嵐に買ってもらったパンを持って、嵐の友達も含め、中庭でパンを食べた。


「お前ら、昼飯食ったんだろ?」

「甘いものが欲しかったのよ」

「パンがスイーツとか言うなよ?」

「何?文句あるの?」

「俺が買ってやったんだ。
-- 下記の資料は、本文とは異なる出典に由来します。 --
(** The tail takes CQEs off the queue, unless some submission overflows and is closed. *)
Lemma tail_effect s h un :
  settled s h un ->
  run_post tail o s h (fun q s' h' => (exists a, q = Done a) /\ settled s' h' un /\
    sq s' = sq s /\ flight s' = flight s /\ calmer (subs s) (subs s') /\
    ((exists id, is_open (subs s) id /\ ~ is_open (subs s') id) \/
     cq s' = drop (Z.to_nat (reap_size cfg)) (cq s) /\ backlog s' = backlog s)).
Proof.
  intros Hset. pose proof (settled_down _ _ _ Hset) as [Hop Hsh]. destruct Hset as [Hg Hs].
  eapply run_post_bind_eq; [by apply reap_run|].
  set (l := take _ _). set (s0 := set_cq _ _).
  assert (good (dom (subs s)) s0 l un [] h) as Hg0 by (eapply good_batch; [exact Hg|]; unfold l; cbn; by rewrite take_drop).
  apply run_post_bind. eapply run_post_mono.
  { apply run_post_and; [apply dispatch_all_still|by apply dispatch_all_effect]. }
  intros q s1 h1 [Hcl1 ((ws & ov & -> & Hov) & Hg1 & Q & C)]. cbn [then_post]. injection Q as Q1 Q2 Q3 Q4 Q5 Q6 Q7 Q8.
  apply run_post_bind. eapply run_post_mono.
  { apply run_post_and; [apply (preserves_for_each closure); intros id; apply request_cancel_still|by eapply overs_effect]. }
  intros q s2 h2 [Hcl2 (-> & Hg2 & E & C2 & Eb)]. cbn [then_post]. apply run_post_ret. injection E as E1 E2 E3 E4.
  split; [by eexists|]. split; [split; [by eapply good_known|rewrite Hcl2, Hcl1; exact Hs]|].
  split; [by rewrite E1, Q1|]. split; [by rewrite E2, Q2|]. split; [by etransitivity|].
  destruct Hov as [->|(id & H1 & H2)]; [right|left; exists id; split; [done|]; intros H3; by apply H2, C2].
  split; [by rewrite E3, Q3|]. rewrite (Eb eq_refl). unfold backlog, waiting in *. by rewrite Q4, Q5, Q6, Q7.
Qed.

(** ** The measure *)

(** What is left to do: an entry weighs more the further it is from being dispatched. *)
Definition weight s : nat :=
  3 * backlog s + 2 * (length (sq s) + length (flight s)) + length (cq s).

(** Nothing was added, or a submission was closed; and something was done. *)
Definition level s s' : Prop :=
  opens (subs s') ⊂ opens (subs s) \/ opens (subs s') ⊆ opens (subs s) /\ (weight s' <= weight s)%nat.
Definition better s s' : Prop :=
  opens (subs s') ⊂ opens (subs s) \/ opens (subs s') ⊆ opens (subs s) /\ (weight s' < weight s)%nat.

Lemma calmer_opens m m' : calmer m m' -> opens m' ⊆ opens m.
Proof. intros C id. rewrite !elem_of_opens. apply C. Qed.

Lemma closed_opens m m' id : calmer m m' -> is_open m id -> ~ is_open m' id -> opens m' ⊂ opens m.
Proof.
  intros C H1 H2. split; [by apply calmer_opens|]. intros Hs. apply H2, elem_of_opens, Hs, elem_of_opens. done.
Qed.

Lemma remove_one_length p l : p ∈ l -> length l = S (length (remove_one p l)).
Proof.
  induction l as [|q l IH]; intros Hin; [by apply elem_of_nil in Hin|]. cbn. destruct (decide (q = p)) as [|Hne]; [done|].
  apply elem_of_cons in Hin as [->|Hin]; [done|]. cbn. by rewrite <- IH.
Qed.

(** Terminal CQEs of the kernel bring entries nearer. *)
Lemma post_all_effect : forall l x un,
  settled (r x) (rh x) un -> posted l x -> Forall (fun c => cqe_more c = false) l ->
  let y := post_all l x in
  settled (r y) (rh y) un /\ rh y = rh x /\ unqueued y = unqueued x /\ sq (r y) = sq (r x) /\ subs (r y) = subs (r x) /\
  backlog (r y) = backlog (r x) /\ (length (flight (r y)) + length l = length (flight (r x)))%nat /\
  length (cq (r y)) = (length (cq (r x)) + length l)%nat.
Proof.
  induction l as [|c l IH]; intros x un [Hg Hs] Hp Ht; cbn [post_all foldl].
  { split_and!; try done; cbn; lia. }
  destruct Hp as [[Hin Hm] Hp]. apply Forall_cons in Ht as [Hc Ht].
  assert (settled (r (post_one x c)) (rh (post_one x c)) un) as Hst.
  { split; [|done]. change (good (dom (subs (r x))) (post_cqe c (r x)) [] un [] (rh x)).
    by apply (good_post new_box o Hbox bounded c). }
  destruct (IH (post_one x c) un Hst Hp Ht) as (H1 & H2 & H3 & H4 & H5 & H6 & H7 & H8).
  change (foldl post_one (post_one x c) l) with (post_all l (post_one x c)).
  assert (length (flight (r x)) = S (length (flight (r (post_one x c))))) as Hfl.
  { unfold post_one, post_cqe. cbn. rewrite Hc. by apply remove_one_length. }
  unfold post_one, post_cqe in *. cbn in *. rewrite length_app in H8. cbn in H8.
  split_and!; try done; lia.
Qed.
反抗するなら食うな」


嵐と千里のやりとりを、どこか遠くで聞いてるようだった。


「雨宮さん?」


嵐の友達の声で我に返り、訳が分からず微笑んだ。


「パン、全然食ってないじゃん」

「あ、食べる食べる」


ガブっと一口かじりついた時、嵐の視線を感じて、俯きながらパンを噛みちぎった。


「雨宮さん、俺、嵐とのこと知ってるから」


突然切り出され、口にパンが入ってるのも忘れ、驚きで口がポカンと開いた。
そのまま嵐を見ると、嵐も驚いたようで、慌てて口元を拭いている。


「嵐!!」


この一言で、煩わしいものが吹き飛んだ。


「いや、俺も相談くらいするだろ…」

「だからってね…!!」


私の言葉を遮るように、嵐の友達はこう言った。


「俺も仲間に入れてよ」


溜め息は体の中で消化され、次第に笑顔になる私がいた。